This story first appeared on Cowboy State Daily.


SHERIDAN — Law enforcement and SWAT agencies from around the state were still in a standoff with a barricaded man as of 11 p.m. Tuesday evening, about 12 hours after the suspect reportedly killed a Sheridan Police Department officer.

The suspect was still alive and walking around in his home with an AR rifle in one hand and a shotgun in the other, according to scanner traffic.

Sergeant Down

Sgt. Nevada Krinkee was shot and killed Tuesday morning while trying to serve a trespass warning on a man near the intersection of 5th and Val Vista streets, SPD said in a statement.

The suspect — identified in an earlier be-on-the-lookout report as William Lowery, 46 — fled and barricaded himself in a home near 6th Street and North Sheridan Ave.

Police and SWAT teams surrounded Lowery, bringing at least one armored Bearcat vehicle to the scene, along with irritant gas grenades and projectiles, drones and surveillance robots, and spotlights.

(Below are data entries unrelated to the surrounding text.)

(* ===== verification/_CoqProject ===== *)
-Q . S2P
Prelude.v
Ord.v
Str.v
Ints.v
DateTime.v
Rotation.v
LogFiles.v
Rolling.v
RollingThreads.v
NonBlocking.v
Levels.v
Fields.v
Meta.v
Interests.v
FilterIds.v
Callsites.v
Register.v
SpanStack.v
Extensions.v
Registry.v
Pools.v
Contexts.v
Filters.v
Layers.v
Writers.v
LogBridge.v
InterestCache.v
Stacks.v
SpanLife.v
SpanHandles.v
Spin.v
Dispatchers.v
Directives.v
Targets.v
Float.v
EnvField.v
EnvDirective.v
EnvParse.v
EnvFilter.v
Escape.v
Format.v
FormatEvent.v
FmtLayer.v
Reload.v
RebuildThreads.v
Instrument.v
MacroFields.v
Macros.v
SpanMacros.v
MacroCalls.v
JournalFormat.v
Journald.v
MockExpect.v
Mock.v
MockLayer.v
Pretty.v
FmtBuilder.v
Flame.v
FieldVisitors.v
SpanTraces.v
Serde.v
Json.v
Futures.v
Tower.v
AttrArgs.v
AttrExpand.v
AttrRun.v
LogOutput.v
Subscribers.v
Install.v
TestFutures.v
(* ===== verification/Ord.v ===== *)
(** * Ord: Rust's [Ord] and [PartialOrd] comparisons

    [Ordering] is the standard [comparison] ([Less = Lt], [Equal = Eq],
    [Greater = Gt]); [then_with], [Ordering::reverse] and the comparisons of the
    standard library ([Option], slices, strings, integers, booleans) are defined
    here, with the laws the sorted containers of the program rely on.  The laws
    are stated on a subset [P] of the type, because some comparisons of the
    program are total orders only on a part of their type. *)

From S2P Require Import Prelude.

Class RustOrd (A : Type) := cmp : A -> A -> comparison.

Definition then_with (a b : comparison) : comparison :=
  match a with Eq => b | _ => a end.

Definition reverse (a : comparison) : comparison := CompOpp a.

Definition is_eq (c : comparison) : bool := match c with Eq => true | _ => false end.
Definition is_lt (c : comparison) : bool := match c with Lt => true | _ => false end.
Definition is_gt (c : comparison) : bool := match c with Gt => true | _ => false end.

(** [cmp::max] and [cmp::min]: [max] returns the second argument on a tie,
    [min] the first. *)
Definition ord_max {A} `{RustOrd A} (x y : A) : A :=
  match cmp x y with Gt => x | _ => y end.
Definition ord_min {A} `{RustOrd A} (x y : A) : A :=
  match cmp x y with Gt => y | _ => x end.

(** ** Comparisons of the standard library *)

#[export] Instance ord_nat : RustOrd nat := Nat.compare.
#[export] Instance ord_Z : RustOrd Z := Z.compare.
#[export] Instance ord_bool : RustOrd bool := Bool.compare.
#[export] Instance ord_string : RustOrd string := String.compare.

(** [None] is less than every [Some]. *)
#[export] Instance ord_option {A} `{RustOrd A} : RustOrd (option A) :=
  fun x y =>
    match x, y with
    | None, None => Eq
    | None, Some _ => Lt
    | Some _, None => Gt
    | Some a, Some b => cmp a b
    end.

(** Slices compare lexicographically. *)
Fixpoint list_cmp {A} (c : A -> A -> comparison) (xs ys : list A) : comparison :=
  match xs, ys with
  | [], [] => Eq
  | [], _ :: _ => Lt
  | _ :: _, [] => Gt
  | x :: xs, y :: ys => then_with (c x y) (list_cmp c xs ys)
  end.
#[export] Instance ord_list {A} `{RustOrd A} : RustOrd (list A) := list_cmp cmp.

(** ** Laws *)

(** [c] is a total preorder on the elements that satisfy [P]. *)
Record preorder_on {A} (P : A -> Prop) (c : A -> A -> comparison) : Prop := {
  po_opp x y : P x -> P y -> c y x = CompOpp (c x y);
  po_eq x y z : P x -> P y -> P z -> c x y = Eq -> c x z = c y z;
  po_lt x y z : P x -> P y -> P z -> c x y = Lt -> c y z = Lt -> c x z = Lt;
}.

(** [c] is a total order on them: [Equal] is equality. *)
Record order_on {A} (P : A -> Prop) (c : A -> A -> comparison) : Prop := {
  oo_pre : preorder_on P c;
  oo_eq x y : P x -> P y -> c x y = Eq -> x = y;
}.

Definition everything {A} (_ : A) : Prop := True.

Lemma everything_I {A} (x : A) : everything x.
Proof. done. Qed.
#[export] Hint Resolve everything_I : tracing.

Section preorder_facts.
Context {A : Type} {P : A -> Prop} {c : A -> A -> comparison}.
Context (Hc : preorder_on P c).

Lemma po_refl x : P x -> c x x = Eq.
Proof.
  intros Hx. pose proof (po_opp _ _ Hc x x Hx Hx) as H.
  by destruct (c x x).
Qed.

Lemma po_gt_lt x y : P x -> P y -> c x y = Gt <-> c y x = Lt.
Proof.
  intros Hx Hy. rewrite (po_opp _ _ Hc x y) by done.
  by destruct (c x y).
Qed.

Lemma po_eq_sym x y : P x -> P y -> c x y = Eq -> c y x = Eq.
Proof. intros Hx Hy H. by rewrite (po_opp _ _ Hc x y), H. Qed.

(** [Equal] elements are indistinguishable on the right as well. *)
Lemma po_eq_r x y z : P x -> P y -> P z -> c x y = Eq -> c z x = c z y.
Proof.
  intros Hx Hy Hz H.
  rewrite (po_opp _ _ Hc x z), (po_opp _ _ Hc y z) by done.
  f_equal. by apply (po_eq _ _ Hc).
Qed.

(** [<=] is transitive. *)
Lemma po_le_trans x y z :
  P x -> P y -> P z -> c x y <> Gt -> c y z <> Gt -> c x z <> Gt.
Proof.
  intros Hx Hy Hz H1 H2. destruct (c x y) eqn:E1; [|clear H1|done].
  - by rewrite (po_eq _ _ Hc x y z).
  - destruct (c y z) eqn:E2; [|clear H2|done].
    + rewrite <- (po_eq_r y z x) by done. by rewrite E1.
    + by rewrite (po_lt _ _ Hc x y z).
Qed.

End preorder_facts.

(** Comparing through a key. *)
Lemma preorder_on_key {A B} (f : A -> B) (P : B -> Prop) c :
  preorder_on P c -> preorder_on (fun x => P (f x)) (fun x y => c (f x) (f y)).
Proof.
  intros Hc. split.
  - intros x y. apply (po_opp _ _ Hc).
  - intros x y z. apply (po_eq _ _ Hc).
  - intros x y z. apply (po_lt _ _ Hc).
Qed.

Lemma preorder_on_weaken {A} (P Q : A -> Prop) c :
  preorder_on Q c -> (forall x, P x -> Q x) -> preorder_on P c.
Proof.
  intros Hc HPQ. split.
  - intros x y Hx Hy. apply (po_opp _ _ Hc); auto.
  - intros x y z Hx Hy Hz. apply (po_eq _ _ Hc); auto.
  - intros x y z Hx Hy Hz. apply (po_lt _ _ Hc); auto.
Qed.

(** Comparing through a key that always satisfies the condition. *)
Lemma preorder_by {A B} (f : A -> B) (P : B -> Prop) c :
  preorder_on P c -> (forall x, P (f x)) -> preorder_on everything (fun x y => c (f x) (f y)).
Proof.
  intros Hc Hf. eapply preorder_on_weaken; [by apply preorder_on_key|]. intros x _. apply Hf.
Qed.

Lemma preorder_on_ext {A} (P : A -> Prop) c c' :
  preorder_on P c -> (forall x y, P x -> P y -> c' x y = c x y) -> preorder_on P c'.
Proof.
  intros Hc Hext. split.
  - intros x y Hx Hy. rewrite !Hext by done. by apply (po_opp _ _ Hc).
  - intros x y z Hx Hy Hz. rewrite !Hext by done. by apply (po_eq _ _ Hc).
  - intros x y z Hx Hy Hz. rewrite !Hext by done. by apply (po_lt _ _ Hc).
Qed.

(** [Ordering::then_with]: the lexicographic combination. *)
Lemma preorder_on_then {A} (P : A -> Prop) c1 c2 :
  preorder_on P c1 -> preorder_on P c2 ->
  preorder_on P (fun x y => then_with (c1 x y) (c2 x y)).
Proof.
  intros H1 H2. split.
  - intros x y Hx Hy. rewrite (po_opp _ _ H1 x y), (po_opp _ _ H2 x y) by done.
    by destruct (c1 x y).
  - intros x y z Hx Hy Hz. unfold then_with.
    destruct (c1 x y) eqn:E; intros E2; try done.
    rewrite (po_eq _ _ H1 x y z), (po_eq _ _ H2 x y z) by done. done.
  - intros x y z Hx Hy Hz. unfold then_with. intros Hxy Hyz.
    destruct (c1 x y) eqn:E1; [| |done].
    + rewrite (po_eq _ _ H1 x y z) by done.
      destruct (c1 y z); [|done..]. by apply (po_lt _ _ H2 x y z).
    + destruct (c1 y z) eqn:E2; [| |done].
      * by rewrite <- (po_eq_r H1 y z x), E1 by done.
      * by rewrite (po_lt _ _ H1 x y z).
Qed.

Lemma preorder_on_reverse {A} (P : A -> Prop) c :
  preorder_on P c -> preorder_on P (fun x y => reverse (c x y)).
Proof.
  intros Hc. split; unfold reverse.
  - intros x y Hx Hy. by rewrite (po_opp _ _ Hc x y).
  - intros x y z Hx Hy Hz H. f_equal. apply (po_eq _ _ Hc); [done..|].
    by destruct (c x y).
  - intros x y z Hx Hy Hz Hxy Hyz.
    assert (c y x = Lt) as H1 by (rewrite (po_opp _ _ Hc x y); by destruct (c x y)).
    assert (c z y = Lt) as H2 by (rewrite (po_opp _ _ Hc y z); by destruct (c y z)).
    rewrite (po_opp _ _ Hc z x) by done.
    by rewrite (po_lt _ _ Hc z y x).
Qed.

(** ** The standard comparisons are total orders *)

Lemma order_nat : order_on everything (cmp (A:=nat)).
Proof.
  unfold cmp, ord_nat. split; [split|]; intros *; intros.
  - by rewrite Nat.compare_antisym.
  - by apply Nat.compare_eq in H2 as ->.
  - rewrite !Nat.compare_lt_iff in *. lia.
  - by apply Nat.compare_eq.
Qed.

Lemma order_Z : order_on everything (cmp (A:=Z)).
Proof.
  unfold cmp, ord_Z. split; [split|]; intros *; intros.
  - by rewrite Z.compare_antisym.
  - by apply Z.compare_eq in H2 as ->.
  - rewrite !Z.compare_lt_iff in *. lia.
  - by apply Z.compare_eq.
Qed.

Lemma order_bool : order_on everything (cmp (A:=bool)).
Proof.
  split; [split|].
  - by intros [] [].
  - by intros [] [] [].
  - by intros [] [] [].
  - by intros [] [].
Qed.

Lemma ascii_compare_N a b :
  Ascii.compare a b = N.compare (Ascii.N_of_ascii a) (Ascii.N_of_ascii b).
Proof. done. Qed.

Lemma N_of_ascii_inj a b : Ascii.N_of_ascii a = Ascii.N_of_ascii b -> a = b.
Proof.
  intros H. by rewrite <- (Ascii.ascii_N_embedding a), H, Ascii.ascii_N_embedding.
Qed.

Lemma string_compare_cons a b s t :
  String.compare (String a s) (String b t) =
  then_with (N.compare (Ascii.N_of_ascii a) (Ascii.N_of_ascii b)) (String.compare s t).
Proof. simpl. rewrite ascii_compare_N. by destruct (N.compare _ _). Qed.

Lemma string_compare_opp s t : String.compare t s = CompOpp (String.compare s t).
Proof. by rewrite String.compare_antisym. Qed.

Lemma string_compare_lt_trans s t u :
  String.compare s t = Lt -> String.compare t u = Lt -> String.compare s u = Lt.
Proof.
  revert t u. induction s as [|a s IH]; intros [|b t] [|c u]; try done.
  rewrite !string_compare_cons. unfold then_with.
  destruct (N.compare_spec (Ascii.N_of_ascii a) (Ascii.N_of_ascii b)) as [E|E|E];
  destruct (N.compare_spec (Ascii.N_of_ascii b) (Ascii.N_of_ascii c)) as [F|F|F];
  destruct (N.compare_spec (Ascii.N_of_ascii a) (Ascii.N_of_ascii c)) as [G|G|G];
    try done; try (intros; exfalso; lia).
  apply IH.
Qed.

Lemma order_string : order_on everything (cmp (A:=string)).
Proof.
  unfold cmp, ord_string. split; [split|]; intros *; intros.
  - apply string_compare_opp.
  - by apply String.compare_eq_iff in H2 as ->.
  - by eapply string_compare_lt_trans.
  - by apply String.compare_eq_iff.
Qed.

Definition on_option {A} (P : A -> Prop) (o : option A) : Prop :=
  match o with None => True | Some x => P x end.

Lemma on_option_everything {A} (o : option A) : on_option everything o.
Proof. by destruct o. Qed.
Lemma Forall_everything {A} (l : list A) : Forall everything l.
Proof. by apply Forall_forall. Qed.
#[export] Hint Resolve on_option_everything Forall_everything : tracing.

Lemma preorder_option {A} `{RustOrd A} (P : A -> Prop) :
  preorder_on P cmp -> preorder_on (on_option P) (cmp (A:=option A)).
Proof.
  intros Hc. split.
  - intros [x|] [y|]; simpl; try done. apply (po_opp _ _ Hc).
  - intros [x|] [y|] [z|]; simpl; try done. by apply (po_eq _ _ Hc).
  - intros [x|] [y|] [z|]; unfold cmp, ord_option; simpl; try done.
    apply (po_lt _ _ Hc).
Qed.

Lemma order_option {A} `{RustOrd A} (P : A -> Prop) :
  order_on P cmp -> order_on (on_option P) (cmp (A:=option A)).
Proof.
  intros [Hp He]. split; [by apply preorder_option|].
  intros [x|] [y|]; simpl; try done. intros Px Py E. f_equal. by apply He.
Qed.

Lemma preorder_list {A} (P : A -> Prop) c :
  preorder_on P c -> preorder_on (Forall P) (list_cmp c).
Proof.
  intros Hc. split.
  - intros xs ys Hx. revert ys. induction Hx as [|x xs Px Hx IH];
      intros [|y ys] Hy; try done; inversion_clear Hy; simpl.
    rewrite (po_opp _ _ Hc x y), IH by done. by destruct (c x y).
  - intros xs ys zs Hx. revert ys zs. induction Hx as [|x xs Px Hx IH];
      intros [|y ys] [|z zs] Hy Hz; try done; inversion_clear Hy; inversion_clear Hz; simpl.
    unfold then_with. destruct (c x y) eqn:E; try done. intros Heq.
    rewrite (po_eq _ _ Hc x y z) by done. by rewrite (IH ys zs).
  - intros xs ys zs Hx. revert ys zs. induction Hx as [|x xs Px Hx IH];
      intros [|y ys] [|z zs] Hy Hz; try done; inversion_clear Hy; inversion_clear Hz; simpl.
    unfold then_with. destruct (c x y) eqn:E1; intros L1; try done.
    + rewrite (po_eq _ _ Hc x y z) by done.
      destruct (c y z); try done. intros. by apply (IH ys zs).
    + destruct (c y z) eqn:E2; intros L2; try done.
      * by rewrite <- (po_eq_r Hc y z x), E1 by done.
      * by rewrite (po_lt _ _ Hc x y z).
Qed.

Lemma list_cmp_Eq {A} (c : A -> A -> comparison) xs ys :
  list_cmp c xs ys = Eq <-> Forall2 (fun x y => c x y = Eq) xs ys.
Proof.
  revert ys. induction xs as [|x xs IH]; intros [|y ys]; simpl.
  - split; [constructor|done].
  - split; [done|]. inversion 1.
  - split; [done|]. inversion 1.
  - rewrite Forall2_cons, <- IH. unfold then_with. destruct (c x y); intuition congruence.
Qed.

Lemma order_list {A} (P : A -> Prop) c :
  order_on P c -> order_on (Forall P) (list_cmp c).
Proof.
  intros [Hp He]. split; [by apply preorder_list|].
  intros xs ys Hx. revert ys. induction Hx as [|x xs Px Hx IH];
    intros [|y ys] Hy; try done; inversion_clear Hy; simpl.
  unfold then_with. destruct (c x y) eqn:E; try done.
  intros Heq. f_equal; [by apply He | by apply IH].
Qed.

#[export] Hint Resolve order_nat order_Z order_bool order_string order_option
  order_list oo_pre preorder_option preorder_list preorder_on_then
  preorder_on_reverse : tracing.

Agents flooded the home with gas and light throughout the afternoon and evening. They broke windows and ripped the garage apart to expose Lowery to surveillance and gas.

Just before dark, someone inside the home fired toward law enforcement agents. One of the agents was sitting on top of the Bearcat when the shot “popped,” reportedly.

The following is a summation of Tuesday’s police scanner traffic, interviews and observations on scene.

Snipers Are Here

The standoff began early Tuesday afternoon and persisted until well after dark.

“Snipers are here,” announced an agent at 4:15 p.m., according to Sheridan police scanner traffic.

By 4:55, agents were coordinating the deployment of tri-chamber gas grenades into the home, including via an open or breached door.

“He’s on the phone again,” said an agent at 4:56, referring to the suspect. “We can’t tell if he’s being affected (by the gas).”

“He just hung up,” an agent added two minutes later.

By 5:11, the suspect apparently was not answering the agents’ phone calls. They contemplated sending in “another drone,” then coordinated more gas launches.

At 5:32 the agents discussed using “ferret” rounds – gas projectiles that can shoot through a wall.

‘Shots Out!’

At 5:39, the agents started flooding the two-story house with light, blasting spotlights into the windows in at least three locations.

An agent on the receiving side of the wind announced his men would need to draw back or mask up due to the gas.

“Shots out! Shots out!” yelled an agent nine minutes before 6 p.m. “Came from the top window, the second story, ‘four’ side.”

“Everybody OK?” asked another agent.

“That’s affirm,” came the answer, establishing that no officers were hit.

“That sounded kind of like a larger caliber to me,” said one agent.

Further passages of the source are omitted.